Unlike the work-in-progress, the kind that can be revised and released, that aura of hope around it, ready to make it the "right" book for the "right" reader, the published work has a not-so-invisible sign draped over it that says, "I'm ready world! Take me or leave me!" And when my reaction to this book is, "No, you're not ready yet" and yet here I am faced with the fact that someone must have believed that it was, and here is it, ready to be taken or ...le..leaven? left? there must be a better way to conjugate that saying... I'm afraid that I'm left with a feeling that I've come too late. Not that I believe published authors could be saved from mistakes by my counsel, or even that they'd listen to it; nevertheless, I feel horrible, not as a reader because I purchased the book with the intention of enjoying it, that's my purpose as a reader, and when I do not feel fulfilled, like any other customer, it is in my right to express so, yet, to keep this very awkward run-on sentence going, as a writer, it hits me right in the feels. Again, a writer will always have to face a negative review, but the true pain comes from the unfeeling review. So what do I do? As a writer, I also know that silence from a reader is just as painful. I would rather hear that my readers hated my work than for it to just disappear into the ether. But is an unfeeling review much better? Knowing that once this review has reached its final period, the last full-stop, that the work the reader has read and reviewed will disappear into the ether. This book I have read will do just that. I will think on it only long enough to endure the Curious Endeavourances hangout and then those few fragments that I struggled to keep alive will be dissolved.

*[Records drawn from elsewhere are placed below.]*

Variable Env : Type.
Variable X : Collaborators Env.

Implicit Types (w : World Env) (cs : list (Call Env)).

Lemma subscribe_all_cons (c : Call Env) cs w :
  subscribe_all X (c :: cs) w =
    (fst (subscribe (stream_of X c) w)
       :: fst (subscribe_all X cs (snd (subscribe (stream_of X c) w))),
     snd (subscribe_all X cs (snd (subscribe (stream_of X c) w)))).
Proof.
  cbn [subscribe_all].
  destruct (subscribe (stream_of X c) w) as [n w1]. cbn [fst snd].
  destruct (subscribe_all X cs w1) as [ns w2]. reflexivity.
Qed.

(** What one activation adds to the log, whatever its calls settle
    with. *)
Lemma activation_counts (c : Call Env) w :
  exists t,
    trace (snd (subscribe (stream_of X c) w)) = trace w ++ t /\
    count is_provide t <= 1 /\
    count is_release t <= count is_provide t /\
    count is_begin t <= count is_release t /\
    count is_commit t <= count is_begin t /\
    count is_rollback t <= count is_begin t.
Proof.
  rewrite subscribe_runs_thunk. cbn [snd].
  destruct (refused w) eqn:G.
  { exists []. rewrite (thunk_refused Env X c w G), app_nil_r. cbn.
    repeat split; lia. }
  destruct (provide X (provider_at w) (heap w)) as [[qr|e] h1] eqn:P.
  2:{ exists [Provide (provider_at w)].
      rewrite (thunk_not_acquired Env X c w e h1 G P). cbn.
      split; [reflexivity|]. repeat split; lia. }
  destruct c as [sql|fn]; cbn [thunk_of].
  - destruct (query_shape Env X sql w qr h1 G P) as (r & h & E).
    exists [Provide (provider_at w); RunQuery qr sql; Release (provider_at w) qr].
    rewrite E. cbn. split; [reflexivity|]. repeat split; lia.
  - destruct (transaction_shape Env X fn w qr h1 G P) as (r & h & ops & d & E & D & _).
    exists ([Provide (provider_at w); BeginTransaction qr] ++ map UnitOfWorkOp ops
            ++ d ++ [Release (provider_at w) qr]).
    rewrite E. cbn [snd after trace]. split; [reflexivity|].
    pose proof (decision_counts qr d D) as (Dc & Db & _ & Dp & Dr & Dg).
    repeat split; count_effects; lia.
Qed.
(** * hyp_core_ctl: reservation of CPUs for the hypervisor

    A shallow embedding of [drivers/soc/qcom/hyp_core_ctl.c] and the
    properties of its reservation state machine.

    - A [cpumask_t] is a bitmap; it is modelled as a binary natural number
      whose bit [c] says whether CPU [c] is in the mask.  The cpumask
      helpers are the bit operations of [N].
    - [for_each_cpu] walks the CPU numbers below [nr_cpu_ids] in ascending
      order and reads the mask it iterates on at every step, as
      [cpumask_next] does.
    - The scheduler's isolation primitives and the hotplug state are not
      part of the driver.  One cycle of the state machine calls a primitive
      at most once per CPU, so the outcomes of the calls of one cycle are
      given as a function from the CPU number to the returned [int]; every
      cycle is given its own outcomes.  A cycle reads the hotplug state
      as one [cpu_online_mask]; hotplug transitions happen between
      cycles.  The calls themselves are recorded, in order, in a list of
      [event]s.
    - [the_hcd], the global pointer, is an [option]; dereferencing it when
      it is [NULL] is the outcome [NullDeref].
    - [Initcall.hyp_core_ctl_init] is the initialisation, as a function of
      what the kernel services it calls return. *)

From Stdlib Require Import NArith ZArith List Bool Lia String Sorted.
Import ListNotations.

How do I know it will be truly dissolved and not just a belief that I won't think about it again, much like I claimed Emily Schultz's Heaven is Small would be like only to discover that I can't get Gordon Small out of my head or stop re-playing the horrible purgatory that is Heaven? Because I was numb to each turning page, much like when you glaze over a textbook that you have to read but an hour later you have no idea what was even on those 3 chapters you forced yourself to get through. How I can hold onto something later that I couldn't even taste. Not unhappy. Not even underwhelmed. Just numb. Just unfeeling. Now how do you say that to an author who might have poured their soul into this work? And even more frightening, how do I as an author pull myself through it when someone says the same to me?